The task =>
Set down again exactly the lines of the listing below that fall between the line holding "rewrite ?lookup_insert_ne by congruence; reflexivity." and the line holding "pose proof dropout_plugin_ok", inclusive.

--- Material provided ---

(** X14.  On a constructed plugin that has a [device] attribute, every
    attribute that [_fit] reads is there, so [_fit] raises only what
    [X.dataframe()], the constructor of the flow class or training raises.
    On the tabular path the data frame is read first, then the model is
    constructed; on the other path the model is constructed and assigned
    before the data frame is read.  [self] is unchanged when the failure
    comes before the assignment, and holds the untrained model after it. *)
Theorem fit_fails_only_in_collaborators kw self X :
  __init__ DEVICE validate Plugin__init__ kw = Ok self ->
  is_Some (self !! "device") ->
  exists tabular kws,
    self !! "tabular" = Some tabular /\
    read_attrs self (if truthy tabular
                     then TabularFlows_keywords
                     else NormalizingFlows_keywords) = Ok kws /\
    _fit dataframe flow_init model_fit self X =
    if truthy tabular then
      match dataframe X with
      | Exc e => (Exc e, self)
      | Ok df =>
          match flow_init "TabularFlows" [df] kws with
          | Some e => (Exc e, self)
          | None =>
              match model_fit (VNew "TabularFlows" [df] kws) df with
              | Exc e =>
                  (Exc e,
                   <["model" := VNew "TabularFlows" [df] kws]> self)
              | Ok trained =>
                  (Ok tt,
                   <["model" := trained]>
                     (<["model" := VNew "TabularFlows" [df] kws]> self))
              end
          end
      end
    else
      match flow_init "NormalizingFlows" [] kws with
      | Some e => (Exc e, self)
      | None =>
          match dataframe X with
          | Exc e =>
              (Exc e, <["model" := VNew "NormalizingFlows" [] kws]> self)
          | Ok df =>
              match model_fit (VNew "NormalizingFlows" [] kws) df with
              | Exc e =>
                  (Exc e, <["model" := VNew "NormalizingFlows" [] kws]> self)
              | Ok trained =>
                  (Ok tt,
                   <["model" := trained]>
                     (<["model" := VNew "NormalizingFlows" [] kws]> self))
              end
          end
      end.
Proof.
  intros Hinit Hdev.
  assert (forall ks, Forall (fun k => k ∈ assigned \/ k = "device") ks ->
                     exists kws, read_attrs self ks = Ok kws) as Hread.
  { intros ks Hks. apply read_attrs_total.
    eapply Forall_impl; [exact Hks|]. simpl. intros k [Hk| ->].
    - exact (constructed_has_assigned kw self k Hinit Hk).
    - exact Hdev. }
  destruct (constructed_has_assigned kw self "tabular" Hinit)
    as [t Ht]; [by_computation|].
  exists t. unfold _fit, build_model, getattr, new_flow. rewrite Ht.
  destruct (truthy t).
  - destruct (Hread TabularFlows_keywords) as [kws Hkws]; [by_computation|].
    exists kws. split; [reflexivity|]. split; [exact Hkws|].
    destruct (dataframe X) as [df|e]; [|reflexivity].
    rewrite Hkws.
    destruct (flow_init "TabularFlows" [df] kws); [reflexivity|].
    destruct (model_fit _ df); reflexivity.
  - destruct (Hread NormalizingFlows_keywords) as [kws Hkws];
      [by_computation|].
    exists kws. split; [reflexivity|]. split; [exact Hkws|].
    rewrite Hkws.
    destruct (flow_init "NormalizingFlows" [] kws); [reflexivity|].
    destruct (dataframe X) as [df|e]; [|reflexivity].
    destruct (model_fit _ df); reflexivity.
Qed.

(** X15.  [_fit] changes no attribute of the instance except [model],
    whether it returns or raises. *)
Theorem fit_touches_only_model self X x :
  x <> "model" ->
  snd (_fit dataframe flow_init model_fit self X) !! x = self !! x.
Proof.
  intros Hx. unfold _fit.
  destruct (build_model dataframe flow_init self X) as [m|]; [|reflexivity].
  destruct (dataframe X) as [df|]; simpl;
    [|rewrite ?lookup_insert_ne by congruence; reflexivity].
  destruct (model_fit m df); simpl;
    rewrite ?lookup_insert_ne by congruence; reflexivity.
Qed.


End FitMore.

(** ** Further worked examples *)

Lemma dying_7_run : fst (run stacking_concat dying_sampler 7 0%nat) = Ok dying_7.
Proof. vm_compute. reflexivity. Defined.

Lemma dying_7_trace :
  trace (snd (run stacking_concat dying_sampler 7 0%nat)) =
  [Draw 7 1 (Returned [0%nat]);
   Draw 6 6 (Raised (OtherError "RuntimeError"))].
Proof. vm_compute. reflexivity. Defined.

Lemma dropout_plugin_ok :
  is_ok (__init__ cpu_device strict_validate keeping_Plugin__init__
           {["dropout" := VFloat 0.05]}) = true.
Proof. vm_compute. reflexivity. Defined.

Lemma dropout_plugin_constructed :
  __init__ cpu_device strict_validate keeping_Plugin__init__
    {["dropout" := VFloat 0.05]} = Ok dropout_plugin.
Proof.
  pose proof dropout_plugin_ok as H. unfold dropout_plugin.
  destruct (__init__ cpu_device strict_validate keeping_Plugin__init__
              {["dropout" := VFloat 0.05]}) as [self|e].
  - reflexivity.
  - discriminate H.
Defined.

Lemma result_in_call_order_witness :
  fst (run stacking_concat steady_sampler 7000 0%nat) = Ok steady_7000 /\
  Forall stacked
    (concats (snd (run stacking_concat steady_sampler 7000 0%nat))) /\
  result steady_7000
  = rows_drawn (trace (snd (run stacking_concat steady_sampler 7000 0%nat))).
Proof.
  split; [exact steady_7000_run|]. split; [exact steady_7000_stacked|].
  exact (result_in_call_order nat stacking_concat nat steady_sampler 7000
           0%nat steady_7000 steady_7000_run steady_7000_stacked).
Defined.

Lemma dying_7_sized : Forall sized (trace (snd (run stacking_concat dying_sampler 7 0%nat))).
Proof.
  rewrite dying_7_trace.
  apply Forall_cons_2; [|apply Forall_cons_2; [|apply Forall_nil_2]].
  - intros df H. injection H as <-. reflexivity.
  - intros df H. discriminate H.
Defined.

Lemma dying_7_stacked :
  Forall stacked (concats (snd (run stacking_concat dying_sampler 7 0%nat))).
Proof. vm_compute. apply Forall_nil_2. Defined.

(** Seven rows asked for, six of them in a batch that failed: one row. *)
Lemma shortfall_is_failed_batches_witness :
  1 <= 7 <= budget_exact_up_to /\
  fst (run stacking_concat dying_sampler 7 0%nat) = Ok dying_7 /\
  Forall sized (trace (snd (run stacking_concat dying_sampler 7 0%nat))) /\
  Forall stacked (concats (snd (run stacking_concat dying_sampler 7 0%nat))) /\
  Z.of_nat (length (result dying_7))
  + asked_of_failed (trace (snd (run stacking_concat dying_sampler 7 0%nat)))
  = 7.
Proof.
  assert (1 <= 7 <= budget_exact_up_to) as HN
    by (split; vm_compute; discriminate).
  split; [exact HN|]. split; [exact dying_7_run|].
  split; [exact dying_7_sized|]. split; [exact dying_7_stacked|].
  exact (shortfall_is_failed_batches nat stacking_concat nat dying_sampler 7
           0%nat dying_7 HN dying_7_run dying_7_sized dying_7_stacked).
Defined.

Lemma batches_are_bounded_witness :
  1 <= 7000 /\
  exists evs,
    trace (snd (run stacking_concat steady_sampler 7000 0%nat))
    = Draw 7000 1 (snd (steady_sampler 0%nat 1)) :: evs /\
    Forall (fun d => 0 < d_remaining d < 7000 /\
                     d_asked d = Z.min 5000 (d_remaining d) /\
                     1 <= d_asked d <= 5000 /\
                     d_asked d <= d_remaining d) evs.
Proof.
  split; [lia|].
  exact (batches_are_bounded nat stacking_concat nat steady_sampler 7000 0%nat
           ltac:(lia)).
Defined.

(** [generate(7)] on the steady sampler: one batch of six rows, stacked
    under the first row. *)
Lemma small_count_one_batch_witness :
  2 <= 7 <= 5000 /\
  snd (steady_sampler 0%nat 1) = Returned [0%nat] /\
  exists l o,
    fst (run stacking_concat steady_sampler 7 0%nat) = Ok l /\
    trace (snd (run stacking_concat steady_sampler 7 0%nat)) =
      [Draw 7 1 (Returned [0%nat]); Draw (7 - 1) (7 - 1) o] /\
    retries l = 1 /\
    match o with
    | Returned df =>
        concats (snd (run stacking_concat steady_sampler 7 0%nat))
        = [Concat [[0%nat]; df] (stacking_concat [[0%nat]; df])] /\
        match stacking_concat [[0%nat]; df] with
        | Ok r => result l = r
        | Exc _ => result l = [0%nat]
        end /\
        (stacking_concat [[0%nat]; df] = Ok (concat [[0%nat]; df]) ->
         result l = [0%nat] ++ df)
    | Raised _ =>
        concats (snd (run stacking_concat steady_sampler 7 0%nat)) = [] /\
        result l = [0%nat]
    end.
Proof.
  split; [lia|]. split; [reflexivity|].
  exact (small_count_one_batch nat stacking_concat nat steady_sampler 7 0%nat
           [0%nat] ltac:(lia) eq_refl).
Defined.

Lemma negative_count_one_row_witness :
  -3 < 0 /\
  trace (snd (call stacking_concat steady_sampler (-3) 0%nat))
  = [Draw (-3) 1 (snd (steady_sampler 0%nat 1))] /\
  fst (call stacking_concat steady_sampler (-3) 0%nat) = Ok [0%nat].
Proof.
  split; [lia|].
  exact (negative_count_one_row nat stacking_concat nat steady_sampler (-3)
           0%nat ltac:(lia)).
Defined.

Lemma construction_stores_bound_values_witness :
  __init__ cpu_device strict_validate keeping_Plugin__init__
    {["dropout" := VFloat 0.05]} = Ok dropout_plugin /\
  exists v,
    bind_param strict_validate {["dropout" := VFloat 0.05]}
      (Param "dropout" TFloat (VFloat 0.1)) = Ok v /\
    dropout_plugin !! "dropout" = Some v /\
    (({["dropout" := VFloat 0.05]} : gmap string pyval) !! "dropout" = None ->
     v = VFloat 0.1).
Proof.
  split; [exact dropout_plugin_constructed|].
  refine (construction_stores_bound_values cpu_device strict_validate
            keeping_Plugin__init__ {["dropout" := VFloat 0.05]}
            dropout_plugin (Param "dropout" TFloat (VFloat 0.1))
            dropout_plugin_constructed _ _ _).
  - apply (list_elem_of_lookup_2 _ 5%nat). reflexivity.
  - by_computation.
  - discriminate.
Defined.

Lemma construction_keeps_base_attributes_witness :
  __init__ cpu_device strict_validate keeping_Plugin__init__
    {["dropout" := VFloat 0.05]} = Ok dropout_plugin /\
  exists env self0,
    bind_params strict_validate (signature cpu_device)
      {["dropout" := VFloat 0.05]} = Ok env /\
    keeping_Plugin__init__
      (super_kwargs env (extra_kwargs cpu_device {["dropout" := VFloat 0.05]}))
    = Ok self0 /\
    forall x, x ∉ assigned -> dropout_plugin !! x = self0 !! x.
Proof.
  split; [exact dropout_plugin_constructed|].
  exact (construction_keeps_base_attributes cpu_device strict_validate
           keeping_Plugin__init__ _ _ dropout_plugin_constructed).
Defined.

(** An unknown keyword [strict] reaches the base class as it was given. *)
Lemma base_constructor_keywords_witness :
  exists env,
    bind_params strict_validate (signature cpu_device)
      {["strict" := VBool false]} = Ok env /\
    super_kwargs env (extra_kwargs cpu_device {["strict" := VBool false]})
      !! "strict" = Some (VBool false).
Proof.
  assert (is_ok (bind_params strict_validate (signature cpu_device)
                   {["strict" := VBool false]}) = true) as Hok
    by (vm_compute; reflexivity).
  destruct (bind_params strict_validate (signature cpu_device)
              {["strict" := VBool false]}) as [env|e] eqn:E.
  - exists env. split; [reflexivity|].
    rewrite (base_constructor_keywords cpu_device strict_validate
               {["strict" := VBool false]} env "strict" E).
    reflexivity.
  - discriminate Hok.
Defined.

---

Exercise result =>
    rewrite ?lookup_insert_ne by congruence; reflexivity.
Qed.


End FitMore.

(** ** Further worked examples *)

Lemma dying_7_run : fst (run stacking_concat dying_sampler 7 0%nat) = Ok dying_7.
Proof. vm_compute. reflexivity. Defined.

Lemma dying_7_trace :
  trace (snd (run stacking_concat dying_sampler 7 0%nat)) =
  [Draw 7 1 (Returned [0%nat]);
   Draw 6 6 (Raised (OtherError "RuntimeError"))].
Proof. vm_compute. reflexivity. Defined.

Lemma dropout_plugin_ok :
  is_ok (__init__ cpu_device strict_validate keeping_Plugin__init__
           {["dropout" := VFloat 0.05]}) = true.
Proof. vm_compute. reflexivity. Defined.

Lemma dropout_plugin_constructed :
  __init__ cpu_device strict_validate keeping_Plugin__init__
    {["dropout" := VFloat 0.05]} = Ok dropout_plugin.
Proof.
  pose proof dropout_plugin_ok as H. unfold dropout_plugin.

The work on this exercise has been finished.